His sister's laughter.
Not the scream. Not the fire. But the memory of her joy, untouched by shadow. He clung to it desperately, holding it like a lifeline.
"I am not your weapon," Kaelen growled, forcing the words through gritted teeth. His shadow writhed, threatening to consume him, but he forced it back inch by inch. "I am not your vessel. I am Kaelen. And I decide."
The titan's roar shook the wasteland. Shadow-fire poured from its cracks, searing Kaelen's skin, but he held his ground, teeth bared against the inferno.
The voice thundered one final time.
"Then prove it."
Kaelen gasped as he snapped back into the cavern. His body collapsed against the stone, breath ragged, sweat dripping into his eyes. The monolith still loomed, its fissures glowing with fading silver light. The hand lingered for a heartbeat longer, then slowly withdrew back into the stone. The crack sealed, leaving only a faint, glowing scar across its surface.
Lira knelt beside him instantly, gripping his shoulders. "Kaelen! Speak to me."
He swallowed hard. "I… saw them. The others. All who bore the shard before me." His eyes met hers, haunted. "They all fell."
Serenya stood tense, her axe still in hand, though her gaze had softened with something dangerously close to respect. "And yet you did not."
Kaelen looked down. Across his right forearm, a brand burned black against his skin, shaped like jagged runes. It pulsed faintly, the same rhythm as the shard in his chest.
"What did it give you?" Lira asked softly.
Kaelen shook his head. "Not power. Not yet. A warning. A challenge. It wants me to prove myself."
"And you will," Serenya said, though her voice carried a grim edge. "Or it will devour you as it devoured the rest."

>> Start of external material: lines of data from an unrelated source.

(** X6. A fingerprint returns None, "not a Ruby app", exactly when the
    app.yaml does not declare the ruby runtime and either there is no
    Gemfile or the user, asked on a terminal, declines. It then has run no
    command and left the tree as it was. *)
Theorem Fingerprint_not_a_candidate
    (env : Collaborators) (path : string) (params : Params) (fs : filesystem) :
  let r := Fingerprint env path params fs in
  let gemfile := is_file fs (Py.os_path_join path "Gemfile") in
  (result r = Returned None
   ↔ declares_ruby (appinfo params) = false
     ∧ (gemfile = false ∨ (CanPrompt env = true ∧ confirms_ruby env = false)))
  ∧ (result r = Returned None →
     files r = fs ∧ existsb popen_event (events r) = false).
Proof.
  intros r gemfile. subst r.
  assert (result (_CheckForRubyRuntime env path (appinfo params) fs)
          = Returned false
          ↔ declares_ruby (appinfo params) = false
            ∧ (gemfile = false
               ∨ (CanPrompt env = true ∧ confirms_ruby env = false)))
    as Hcheck.
  { rewrite CheckForRubyRuntime_run. fold gemfile.
    destruct (declares_ruby _); cbn [result]; [intuition congruence|].
    destruct gemfile; cbn [negb result]; [|intuition congruence].
    destruct (CanPrompt env); cbn [result]; [|intuition congruence].
    destruct (confirms_ruby env); intuition congruence. }
  split.
  - rewrite <-Hcheck. split; [apply Fingerprint_None|].
    by intros []%Fingerprint_declined.
  - intros Hnone%Fingerprint_None.
    destruct (Fingerprint_declined _ _ _ _ Hnone) as (_ & -> & ->).
    split; [done|]. revert Hnone. rewrite CheckForRubyRuntime_run.
    repeat case_match; done.
Qed.

Example fingerprint_of_empty_directory :
  Fingerprint terminal_env "app" no_appinfo ∅
  = MkRun (Returned None) ∅
          [EvLogInfo "Checking for Ruby."; EvIsFile "app/Gemfile"].
Proof. vm_compute. reflexivity. Qed.

(** X7. A fingerprint raises the missing-Gemfile error exactly when the
    app.yaml declares the ruby runtime and there is no Gemfile: a tree that
    was taken for a Ruby app because of its Gemfile cannot fail for the
    lack of it. *)
Theorem Fingerprint_missing_gemfile
    (env : Collaborators) (path : string) (params : Params) (fs : filesystem) :
  (∃ msg, result (Fingerprint env path params fs)
          = Raised (MissingGemfileError msg))
  ↔ declares_ruby (appinfo params) = true
    ∧ is_file fs (Py.os_path_join path "Gemfile") = false.
Proof.
  split.
  - intros [msg H]. unfold Fingerprint in H.
    apply bind_raised in H as [H|(is_ruby & Hcheck & H)].
    { rewrite CheckForRubyRuntime_run in H. by repeat case_match. }
    destruct is_ruby; [|done]. cbn [negb] in H.
    assert (files (_CheckForRubyRuntime env path (appinfo params) fs) = fs)
      as Hfs by apply CheckForRubyRuntime_files.
    rewrite Hfs in H.
    apply bind_raised in H as [H|(b & _ & H)].
    + rewrite CheckEnvironment_result in H.
      destruct (is_file fs _) eqn:Hgem; [by repeat case_match|].
      split; [|done]. rewrite CheckForRubyRuntime_run, Hgem in Hcheck.
      by destruct (declares_ruby _).
    + tail_raises_plain path H. by destruct H as [?|[? _]].
  - intros [Hdecl Hgem]. exists "Gemfile is required for Ruby runtime.".
    unfold Fingerprint.
    rewrite bind_result, CheckForRubyRuntime_run, Hdecl.
    cbn [negb result files].
    by rewrite bind_result, CheckEnvironment_result, Hgem.
Qed.

(** ** A fingerprint without bundler *)

Lemma Forall_events_bind {A B} (P : event → Prop) (m : M A) (k : A → M B) fs :
  Forall P (events (m fs)) →
  (∀ a, result (m fs) = Returned a → Forall P (events (k a (files (m fs))))) →
  Forall P (events (bind m k fs)).
Proof.
  intros Hm Hk. rewrite bind_events.
  destruct (result (m fs)) as [a|e]; [|done].
  apply Forall_app. auto.
Qed.

Lemma CheckEnvironment_without_bundler env path fs :
  ¬ bundler_works env fs →
  Forall (λ ev, beyond_bundle_version ev = false)
         (events (_CheckEnvironment env path fs))
  ∧ (∀ b, result (_CheckEnvironment env path fs) = Returned b →
          b = false
          ∧ EvStatusPrint bundler_missing_notice
            ∈ events (_CheckEnvironment env path fs)).
Proof.
  intros Hnone. destruct (is_file fs (Py.os_path_join path "Gemfile")) eqn:Hgem.
  - rewrite CheckEnvironment_warns_without_bundler by done.
    rewrite CheckEnvironment_result, Hgem.
    unfold bundler_works in Hnone. rewrite bool_decide_eq_false_2 by done.
    split; [by repeat constructor|].
    intros b [= <-]. split; [done|]. rewrite !elem_of_cons. auto.
  - rewrite CheckEnvironment_result, Hgem. split; [|done].
    unfold _CheckEnvironment. rewrite bind_events.
    cbn [os_path_isfile result files events]. rewrite Hgem.
    by repeat constructor.
Qed.

(** X11. When [bundle version] fails, the fingerprint runs no other
    command: no check, no platform, no list. A configurator that it returns
    has no extra packages, and the notice about bundler has been printed. *)
Theorem Fingerprint_without_bundler
    (env : Collaborators) (path : string) (params : Params) (fs : filesystem) :
  ¬ bundler_works env fs →
  let r := Fingerprint env path params fs in
  Forall (λ ev, beyond_bundle_version ev = false) (events r)
  ∧ (∀ cfg, result r = Returned (Some cfg) →
            packages cfg = []
            ∧ EvStatusPrint bundler_missing_notice ∈ events r).
Proof.
  intros Hnone r. subst r.
  assert (files (_CheckForRubyRuntime env path (appinfo params) fs) = fs)
    as Hfs by apply CheckForRubyRuntime_files.
  destruct (CheckEnvironment_without_bundler env path fs Hnone)
    as [Henv_events Henv_result].
  split.
  - unfold Fingerprint. apply Forall_events_bind.
    { rewrite CheckForRubyRuntime_run. repeat case_match; by repeat constructor. }
    intros is_ruby _. rewrite Hfs.
    destruct is_ruby; cbn [negb]; [|by constructor].
    apply Forall_events_bind; [done|].
    intros b [-> _]%Henv_result. generalize (files (_CheckEnvironment env path fs)).
    change (emits (λ ev, beyond_bundle_version ev = false)
              (bind (_DetectGems env false)
                 (λ gems, bind (_DetectRubyInterpreter env path false)
                   (λ ruby_version,
                      bind match configured_entrypoint (appinfo params) with
                           | Some e => ret e
                           | None =>
                               bind (_DetectDefaultEntrypoint path gems)
                                 (λ default_entrypoint,
                                    _ChooseEntrypoint env default_entrypoint
                                      (appinfo params))
                           end
                        (λ entrypoint,
                           ret (Some {| root := path; params := params;
                                        ruby_version := ruby_version;
                                        entrypoint := entrypoint;
                                        packages := _DetectNeededPackages gems
                                     |})))))).
    unfold _DetectGems, _DetectRubyInterpreter, ruby_version_file, _ReadFile,
      _DetectDefaultEntrypoint, _ChooseEntrypoint.
    assert (∀ ev, popen_event ev = false → beyond_bundle_version ev = false)
      as Hquiet by (by intros []).
    repeat (cbv zeta; first
      [ apply emits_bind; [|intros ?]
      | apply emits_ret | apply emits_raise
      | apply emits_log_status_Print; reflexivity
      | apply emits_isfile; reflexivity
      | apply emits_read_file; reflexivity
      | apply emits_CanPrompt; reflexivity
      | apply emits_PromptResponse; reflexivity
      | match goal with
        | |- emits _ (if ?b then _ else _) => destruct b
        | |- emits _ (match ?o with Some _ => _ | None => _ end) => destruct o
        end ]).
  - intros cfg Hrun. unfold Fingerprint in Hrun |- *.
    apply bind_returned in Hrun as (is_ruby & Hcheck & Hrun).
    destruct is_ruby; [|done]. cbn [negb] in Hrun. rewrite Hfs in Hrun.
    apply bind_returned in Hrun as (b & Henv & Hrun).
    apply Henv_result in Henv as Hb. destruct Hb as [-> Hnotice].
    apply bind_returned in Hrun as (gems & Hgems & Hrun).
    cbn [_DetectGems ret result] in Hgems. injection Hgems as <-.
    apply bind_returned in Hrun as (version & _ & Hrun).
    apply bind_returned in Hrun as (e & _ & Hrun).
    injection Hrun as <-. cbn [packages]. split; [reflexivity|].
    rewrite bind_events, Hcheck. cbn [negb]. rewrite Hfs, bind_events, Henv.
    rewrite !elem_of_app. auto.
Qed.

Lemma Fingerprint_without_bundler_witness :
  let r := Fingerprint terminal_env "app" no_appinfo rack_tree in
  Forall (λ ev, beyond_bundle_version ev = false) (events r)
  ∧ (∀ cfg, result r = Returned (Some cfg) →
            packages cfg = []
            ∧ EvStatusPrint bundler_missing_notice ∈ events r).
Proof.
  apply (Fingerprint_without_bundler terminal_env "app" no_appinfo rack_tree).
  vm_compute. discriminate.
Defined.

(** ** The Gemfile.lock notice of [_CheckEnvironment] *)

(** X12. When the environment check returns true (bundler is there and the
    bundle is up to date), the tree has been through both bundler commands,
    and the notice about a missing Gemfile.lock is printed exactly when the
    tree had no Gemfile.lock before bundler ran, whether or not bundler has
    created one since. *)
Theorem CheckEnvironment_lock_notice
    (env : Collaborators) (path : string) (fs : filesystem) :
  result (_CheckEnvironment env path fs) = Returned true →
  let r := _CheckEnvironment env path fs in
  let lock := is_file fs (Py.os_path_join path "Gemfile.lock") in
  files r = tree_after env "bundle check" (tree_after env "bundle version" fs)
  ∧ events r
    = ([ EvIsFile (Py.os_path_join path "Gemfile");
         EvIsFile (Py.os_path_join path "Gemfile.lock");
         EvPopen "bundle version";
         EvPopen "bundle check" ]
       ++ if lock then [] else [EvStatusPrint gemfile_lock_notice])%list.
Proof.
  rewrite CheckEnvironment_result.
  destruct (is_file fs (Py.os_path_join path "Gemfile")) eqn:Hgem; [|done].
  case_bool_decide as Hv; [|done]. case_bool_decide as Hc; [|done].
  intros _ r lock. subst r lock. unfold _CheckEnvironment.
  repeat first
    [ rewrite bind_files | rewrite bind_events | rewrite bind_result
    | rewrite SubprocessSucceeds_run
    | rewrite Hgem
    | rewrite (bool_decide_eq_true_2 _ Hv)
    | rewrite (bool_decide_eq_true_2 _ Hc)
    | progress cbn [os_path_isfile result files events negb] ].
  by destruct (is_file fs (Py.os_path_join path "Gemfile.lock")).
Qed.

Lemma CheckEnvironment_lock_notice_witness :
  let r := _CheckEnvironment batch_env "app" gemfile_tree in
  let lock := is_file gemfile_tree (Py.os_path_join "app" "Gemfile.lock") in
  files r = tree_after batch_env "bundle check"
              (tree_after batch_env "bundle version" gemfile_tree)
  ∧ events r
    = ([ EvIsFile (Py.os_path_join "app" "Gemfile");
         EvIsFile (Py.os_path_join "app" "Gemfile.lock");
         EvPopen "bundle version";
         EvPopen "bundle check" ]
       ++ if lock then [] else [EvStatusPrint gemfile_lock_notice])%list.
Proof.
  apply (CheckEnvironment_lock_notice batch_env "app" gemfile_tree).
  vm_compute. reflexivity.
Defined.

(** ** Every interpreter is announced: [_DetectRubyInterpreter] *)

Lemma ruby_version_file_run path fs :
  let p := Py.os_path_join path ".ruby-version" in
  ruby_version_file path fs =
  match fs !! p with
  | Some (File c) =>
      if Py.truthy c
      then MkRun (Returned (Some (Py.strip c))) fs
             [EvIsFile p; EvRead p;
              EvStatusPrint (Py.nl +:+ "Using Ruby " +:+ Py.strip c
                             +:+ " as requested in the .ruby-version file")]
      else MkRun (Returned None) fs
             [EvIsFile p; EvRead p; EvStatusPrint default_interpreter_notice]
  | Some Unreadable => MkRun (Raised (IOError p)) fs [EvIsFile p; EvRead p]
  | _ => MkRun (Returned None) fs
           [EvIsFile p; EvStatusPrint default_interpreter_notice]
  end.
Proof.
  intros p. unfold ruby_version_file, _ReadFile. fold p.
  unfold bind, os_path_isfile, read_file, is_file, log_status_Print, emit.
  destruct (fs !! p) as [[c| |]|] eqn:E;
    repeat (cbn [negb ret result files events app]; rewrite ?E); [|done..].
  by destruct c.
Qed.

Before Kaelen could respond, a sound broke through the cavern—the hurried footsteps of armored boots. A young Ashborn soldier stumbled into the chamber, his face pale, breath ragged.
"Commander! Scouts on the eastern ridge—" He doubled over, panting before forcing the words out. "The Hollow Crown marches. Their banners are within sight."
The council chamber's torches seemed to flare in Kaelen's memory, as though mocking his earlier words. The storm had come faster than they had feared.
Lira rose slowly, her cloak settling around her like falling blood. "The war has arrived."
Kaelen staggered to his feet, the brand on his arm burning hotter, the shard within him pulsing in time with the enemy's march.
He met Serenya's gaze, then Lira's, his voice low but resolute. "Then we will meet it. Not as prey. Not as shadows. But as Ashborn."
The cavern's silence broke as the sound of distant war horns echoed through the mountain.